• [Task description]:
Copy exactly the lines of the data below that run from the line holding "x_checksum_sha256 : string)." through the line holding "(** ** Programs over the environment *)", both ends included.

━━━━━ Record extracts ━━━━━

(** [a.split('.').map(p => parseInt(p, 10) || 0)] *)
Definition parts (a : string) : list Z :=
  map parseInt_or_0 (Str.split "."%char a).

(** [parts[i] || 0]: an index past the end reads [undefined]. *)
Definition part (ps : list Z) (i : nat) : Z := nth i ps 0.

(** The loop of [compareVersions], entered at index [i] with [k]
    iterations left. *)
Fixpoint compare_loop (partsA partsB : list Z) (i k : nat) : Z :=
  match k with
  | O => 0
  | S k' =>
      let partA := part partsA i in
      let partB := part partsB i in
      if negb (partA =? partB) then partA - partB
      else compare_loop partsA partsB (S i) k'
  end.

Definition compareVersions (a b : string) : Z :=
  let partsA := parts a in
  let partsB := parts b in
  compare_loop partsA partsB 0 (Nat.max (length partsA) (length partsB)).

(** The version pattern of the publish handler,
    [/^\d+\.\d+\.\d+(-[a-zA-Z0-9.]+)?$/]. *)
Definition is_prerelease_char (c : ascii) : bool :=
  Str.is_lower c || Str.is_upper c || Str.is_digit c || Ascii.eqb c "."%char.

Definition valid_prerelease (s : string) : bool :=
  match s with
  | EmptyString => true
  | String "-"%char t => negb (Str.is_empty t) && Str.forallb is_prerelease_char t
  | String _ _ => false
  end.

Definition valid_version (s : string) : bool :=
  let '(d1, r1) := Str.span Str.is_digit s in
  negb (Str.is_empty d1) &&
  match r1 with
  | String "."%char r1' =>
      let '(d2, r2) := Str.span Str.is_digit r1' in
      negb (Str.is_empty d2) &&
      match r2 with
      | String "."%char r2' =>
          let '(d3, r3) := Str.span Str.is_digit r2' in
          negb (Str.is_empty d3) && valid_prerelease r3
      | _ => false
      end
  | _ => false
  end.

(** The name pattern of the publish handler, [/^[a-z][a-z0-9_-]*$/]. *)
Definition is_name_char (c : ascii) : bool :=
  Str.is_lower c || Str.is_digit c || Ascii.eqb c "_"%char || Ascii.eqb c "-"%char.

Definition valid_name (s : string) : bool :=
  match s with
  | EmptyString => false
  | String c t => Str.is_lower c && Str.forallb is_name_char t
  end.

(** ** Data model *)

(** [interface PackageVersion] *)
Record PackageVersion := {
  version : string;
  published_at : string;
  yanked : bool;
  checksum : string;
  size : Z;
  download_url : option string;
  signature : option string;
  publisher_fingerprint : option string
}.

(** [interface PackageMetadata] *)
Record PackageMetadata := {
  name : string;
  description : string;
  authors : list string;
  license : string;
  repository : option string;
  homepage : option string;
  keywords : list string;
  versions : list PackageVersion;
  created_at : string;
  updated_at : string;
  downloads : Z
}.

(** [interface User] *)
Module User.
Record t := {
  id : string;
  email : string;
  name : string;
  created_at : string;
  packages : list string
}.
End User.

(** An object of the [TARBALLS] bucket: the bytes and the
    [customMetadata] given to [put]. *)
Module R2.
Record t := {
  body : list Byte.byte;
  checksum : string;
  publisher : string;
  published_at : string
}.
End R2.

(** The bindings of [interface Env] that the handlers use.  [USERS] holds
    the user records; the [email:] index entries written at registration
    live under keys that no token maps to. *)
Record Env := {
  PACKAGES : gmap string PackageMetadata;
  USERS : gmap string User.t;
  TOKENS : gmap string string;
  TARBALLS : gmap string R2.t;
  ADMIN_TOKEN : option string
}.

(** The world a handler runs in: the bindings, the digest function behind
    [crypto.subtle.digest('SHA-256', _)] rendered in hex, and the clock:
    [clock n] is what the [n]-th evaluation of
    [new Date().toISOString()] returns. *)
Record World := {
  env : Env;
  sha256_hex : list Byte.byte -> string;
  clock : nat -> string;
  ticks : nat
}.

Definition with_env (w : World) (e : Env) : World :=
  {| env := e; sha256_hex := sha256_hex w; clock := clock w; ticks := ticks w |}.

Definition tick (w : World) : World :=
  {| env := env w; sha256_hex := sha256_hex w; clock := clock w;
     ticks := S (ticks w) |}.

Definition put_package (key : string) (m : PackageMetadata) (e : Env) : Env :=
  {| PACKAGES := <[key := m]> (PACKAGES e); USERS := USERS e;
     TOKENS := TOKENS e; TARBALLS := TARBALLS e; ADMIN_TOKEN := ADMIN_TOKEN e |}.

Definition put_user (key : string) (u : User.t) (e : Env) : Env :=
  {| PACKAGES := PACKAGES e; USERS := <[key := u]> (USERS e);
     TOKENS := TOKENS e; TARBALLS := TARBALLS e; ADMIN_TOKEN := ADMIN_TOKEN e |}.

Definition put_tarball (key : string) (o : R2.t) (e : Env) : Env :=
  {| PACKAGES := PACKAGES e; USERS := USERS e;
     TOKENS := TOKENS e; TARBALLS := <[key := o]> (TARBALLS e);
     ADMIN_TOKEN := ADMIN_TOKEN e |}.

(** Field updates of the two mutable records. *)
Definition set_yanked (y : bool) (v : PackageVersion) : PackageVersion :=
  {| version := version v; published_at := published_at v; yanked := y;
     checksum := checksum v; size := size v; download_url := download_url v;
     signature := signature v;
     publisher_fingerprint := publisher_fingerprint v |}.

Definition set_download_url (u : string) (v : PackageVersion) : PackageVersion :=
  {| version := version v; published_at := published_at v; yanked := yanked v;
     checksum := checksum v; size := size v; download_url := Some u;
     signature := signature v;
     publisher_fingerprint := publisher_fingerprint v |}.

Definition set_versions (vs : list PackageVersion) (m : PackageMetadata)
  : PackageMetadata :=
  {| name := name m; description := description m; authors := authors m;
     license := license m; repository := repository m; homepage := homepage m;
     keywords := keywords m; versions := vs; created_at := created_at m;
     updated_at := updated_at m; downloads := downloads m |}.

Definition set_updated_at (t : string) (m : PackageMetadata) : PackageMetadata :=
  {| name := name m; description := description m; authors := authors m;
     license := license m; repository := repository m; homepage := homepage m;
     keywords := keywords m; versions := versions m; created_at := created_at m;
     updated_at := t; downloads := downloads m |}.

Definition set_downloads (n : Z) (m : PackageMetadata) : PackageMetadata :=
  {| name := name m; description := description m; authors := authors m;
     license := license m; repository := repository m; homepage := homepage m;
     keywords := keywords m; versions := versions m; created_at := created_at m;
     updated_at := updated_at m; downloads := n |}.

Definition set_packages (ps : list string) (u : User.t) : User.t :=
  {| User.id := User.id u; User.email := User.email u; User.name := User.name u;
     User.created_at := User.created_at u; User.packages := ps |}.

(** ** Requests and responses *)

(** A request as the handlers read it: [headers.get] by name, the names
    spelled as the handlers spell them, and the bytes of [arrayBuffer()]. *)
Record Request := {
  headers : gmap string string;
  body : list Byte.byte
}.

(** One entry of the listing returned by [handleListPackages]. *)
Record PackageSummary := {
  summary_name : string;
  summary_description : string;
  latest : string
}.

Inductive Content :=
| ErrorJson (error : string)
| PackageJson (metadata : PackageMetadata)
| SearchJson (packages : list PackageMetadata)
| ListJson (packages : list PackageSummary)
| PublishedJson (message checksum download_url : string)
| MessageJson (message : string)
| TarballBody (bytes : list Byte.byte) (filename x_checksum_sha256 : string).

Record Response := {
  status : Z;
  content : Content
}.

Definition jsonResponse (data : Content) (st : Z) : Response :=
  {| status := st; content := data |}.

Definition errorResponse (message : string) (st : Z) : Response :=
  jsonResponse (ErrorJson message) st.

(** ** Programs over the environment *)

(** Order in which a key-value namespace lists its keys. *)
Definition key_le (a b : string) : Prop := String.leb a b = true.

Global Instance key_le_dec (a b : string) : Decision (key_le a b) :=
  bool_eq_dec (String.leb a b) true.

━━━━━

• [Answer box]:
| TarballBody (bytes : list Byte.byte) (filename x_checksum_sha256 : string).

Record Response := {
  status : Z;
  content : Content
}.

Definition jsonResponse (data : Content) (st : Z) : Response :=
  {| status := st; content := data |}.

Definition errorResponse (message : string) (st : Z) : Response :=
  jsonResponse (ErrorJson message) st.

(** ** Programs over the environment *)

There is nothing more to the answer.